## How to complete this task
Retype the data that follows, keeping every character the same.

## Saved data entries
____

(* ===== verification/RecoveryKey.v ===== *)
(** * The recovery key: [crates/zode_sync/src/recovery_key.rs], [dek.rs]

    Synced data is encrypted under one key of 32 bytes.  [encode] renders it as the text a user writes down, Crockford base32 with a
    check character; [decode] reads what the user typed.  A [char] is its code point, a string the list of its characters.
    SHA-256 is third-party code and a parameter. *)

From Stdlib Require Import String.
From S2P Require Import Prelude Bytes.
Local Open Scope N_scope.

Definition DEK_LEN : nat := 32.
Definition KID_LEN : nat := 8.
Definition CHECK_DOMAIN : list N := as_bytes "zode-recovery-check".

(** [[u8; DEK_LEN]]: 32 bytes. *)
Definition dek_ok (bytes : list N) : Prop := length bytes = DEK_LEN ∧ valid_bytes bytes.

(** [Dek::from_slice], [Dek::copy_from] *)
Definition dek_from_slice (bytes : list N) : option (list N) :=
  if (length bytes =? DEK_LEN)%nat then Some bytes else None.

Definition ALPHABET : list N := as_bytes "0123456789ABCDEFGHJKMNPQRSTVWXYZ".
Definition DATA_CHARS : nat := 52.
Definition GROUP : nat := 5.
Definition PREFIX : list N := as_bytes "ZODE".
Definition HYPHEN : N := 45.
Definition UNDERSCORE : N := 95.

Inductive RecoveryKeyError :=
  | WrongLength (found : nat)
  | BadCharacter (c : N)
  | ChecksumMismatch
  | NonCanonical.

Definition fold (c : N) : N :=
  if c =? 79 then 48 else if (c =? 73) || (c =? 76) then 49 else c.

(** [Iterator::position] *)
Fixpoint position {A} (p : A → bool) (l : list A) : option nat :=
  match l with
  | [] => None
  | x :: l => if p x then Some 0%nat else S <$> position p l
  end.
Definition symbol_value (c : N) : option N := N.of_nat <$> position (fun s => s =? c) ALPHABET.

(** [char::is_whitespace]: the Unicode property [White_Space]. *)
Definition is_whitespace (c : N) : bool :=
  ((9 <=? c) && (c <=? 13)) || (c =? 32) || (c =? 0x85) || (c =? 0xA0) || (c =? 0x1680) ||
  ((0x2000 <=? c) && (c <=? 0x200A)) || (c =? 0x2028) || (c =? 0x2029) || (c =? 0x202F) || (c =? 0x205F) || (c =? 0x3000).
(** [char::to_ascii_uppercase] *)
Definition to_ascii_uppercase (c : N) : N := if (97 <=? c) && (c <=? 122) then c - 32 else c.

(** [str::strip_prefix] *)
Fixpoint strip_prefix (prefix s : list N) : option (list N) :=
  match prefix, s with
  | [], _ => Some s
  | x :: prefix, y :: s => if x =? y then strip_prefix prefix s else None
  | _ :: _, [] => None
  end.

(** [Vec<&str>::join] *)
Fixpoint join (separator : list N) (parts : list (list N)) : list N :=
  match parts with
  | [] => []
  | [p] => p
  | p :: parts => p ++ separator ++ join separator parts
  end.

(** ** Writing *)
Definition key_bit (bytes : list N) (absolute : nat) : N :=
  if (absolute <? DEK_LEN * 8)%nat
  then N.land (N.shiftr (nth (absolute / 8) bytes 0) (N.of_nat (7 - absolute mod 8))) 1
  else 0.
Definition symbol_at (bytes : list N) (index : nat) : N :=
  fold_left (fun value bit => N.lor (N.shiftl value 1) (key_bit bytes (index * 5 + bit))) (seq 0 5) 0.

Section recovery_key.
Context (sha256 : list N → list N).

Definition check_bits (bytes : list N) : N := N.land (nth 0 (sha256 (CHECK_DOMAIN ++ bytes)) 0) 31.

Definition kid (bytes : list N) : list N := take KID_LEN (sha256 bytes).

(** The characters before grouping. *)
Definition symbols (bytes : list N) : list N :=
  ((fun index => nth (N.to_nat (symbol_at bytes index)) ALPHABET 0) <$> seq 0 DATA_CHARS) ++
  [nth (N.to_nat (check_bits bytes)) ALPHABET 0].
Definition encode (bytes : list N) : list N :=
  PREFIX ++ [HYPHEN] ++ join [HYPHEN] (chunks GROUP (symbols bytes)).

(** ** Reading *)
Definition cleaned (input : list N) : list N :=
  to_ascii_uppercase <$> filter (fun c => negb (is_whitespace c) && negb (c =? HYPHEN) && negb (c =? UNDERSCORE)) input.
Definition body (input : list N) : list N := default (cleaned input) (strip_prefix PREFIX (cleaned input)).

____

## Task output
(* ===== verification/RecoveryKey.v ===== *)
(** * The recovery key: [crates/zode_sync/src/recovery_key.rs], [dek.rs]

    Synced data is encrypted under one key of 32 bytes.  [encode] renders it as the text a user writes down, Crockford base32 with a
    check character; [decode] reads what the user typed.  A [char] is its code point, a string the list of its characters.
    SHA-256 is third-party code and a parameter. *)

From Stdlib Require Import String.
From S2P Require Import Prelude Bytes.
Local Open Scope N_scope.

Definition DEK_LEN : nat := 32.
Definition KID_LEN : nat := 8.
Definition CHECK_DOMAIN : list N := as_bytes "zode-recovery-check".

(** [[u8; DEK_LEN]]: 32 bytes. *)
Definition dek_ok (bytes : list N) : Prop := length bytes = DEK_LEN ∧ valid_bytes bytes.

(** [Dek::from_slice], [Dek::copy_from] *)
Definition dek_from_slice (bytes : list N) : option (list N) :=
  if (length bytes =? DEK_LEN)%nat then Some bytes else None.

Definition ALPHABET : list N := as_bytes "0123456789ABCDEFGHJKMNPQRSTVWXYZ".
Definition DATA_CHARS : nat := 52.
Definition GROUP : nat := 5.
Definition PREFIX : list N := as_bytes "ZODE".
Definition HYPHEN : N := 45.
Definition UNDERSCORE : N := 95.

Inductive RecoveryKeyError :=
  | WrongLength (found : nat)
  | BadCharacter (c : N)
  | ChecksumMismatch
  | NonCanonical.

Definition fold (c : N) : N :=
  if c =? 79 then 48 else if (c =? 73) || (c =? 76) then 49 else c.

(** [Iterator::position] *)
Fixpoint position {A} (p : A → bool) (l : list A) : option nat :=
  match l with
  | [] => None
  | x :: l => if p x then Some 0%nat else S <$> position p l
  end.
Definition symbol_value (c : N) : option N := N.of_nat <$> position (fun s => s =? c) ALPHABET.

(** [char::is_whitespace]: the Unicode property [White_Space]. *)
Definition is_whitespace (c : N) : bool :=
  ((9 <=? c) && (c <=? 13)) || (c =? 32) || (c =? 0x85) || (c =? 0xA0) || (c =? 0x1680) ||
  ((0x2000 <=? c) && (c <=? 0x200A)) || (c =? 0x2028) || (c =? 0x2029) || (c =? 0x202F) || (c =? 0x205F) || (c =? 0x3000).
(** [char::to_ascii_uppercase] *)
Definition to_ascii_uppercase (c : N) : N := if (97 <=? c) && (c <=? 122) then c - 32 else c.

(** [str::strip_prefix] *)
Fixpoint strip_prefix (prefix s : list N) : option (list N) :=
  match prefix, s with
  | [], _ => Some s
  | x :: prefix, y :: s => if x =? y then strip_prefix prefix s else None
  | _ :: _, [] => None
  end.

(** [Vec<&str>::join] *)
Fixpoint join (separator : list N) (parts : list (list N)) : list N :=
  match parts with
  | [] => []
  | [p] => p
  | p :: parts => p ++ separator ++ join separator parts
  end.

(** ** Writing *)
Definition key_bit (bytes : list N) (absolute : nat) : N :=
  if (absolute <? DEK_LEN * 8)%nat
  then N.land (N.shiftr (nth (absolute / 8) bytes 0) (N.of_nat (7 - absolute mod 8))) 1
  else 0.
Definition symbol_at (bytes : list N) (index : nat) : N :=
  fold_left (fun value bit => N.lor (N.shiftl value 1) (key_bit bytes (index * 5 + bit))) (seq 0 5) 0.

Section recovery_key.
Context (sha256 : list N → list N).

Definition check_bits (bytes : list N) : N := N.land (nth 0 (sha256 (CHECK_DOMAIN ++ bytes)) 0) 31.

Definition kid (bytes : list N) : list N := take KID_LEN (sha256 bytes).

(** The characters before grouping. *)
Definition symbols (bytes : list N) : list N :=
  ((fun index => nth (N.to_nat (symbol_at bytes index)) ALPHABET 0) <$> seq 0 DATA_CHARS) ++
  [nth (N.to_nat (check_bits bytes)) ALPHABET 0].
Definition encode (bytes : list N) : list N :=
  PREFIX ++ [HYPHEN] ++ join [HYPHEN] (chunks GROUP (symbols bytes)).

(** ** Reading *)
Definition cleaned (input : list N) : list N :=
  to_ascii_uppercase <$> filter (fun c => negb (is_whitespace c) && negb (c =? HYPHEN) && negb (c =? UNDERSCORE)) input.
Definition body (input : list N) : list N := default (cleaned input) (strip_prefix PREFIX (cleaned input)).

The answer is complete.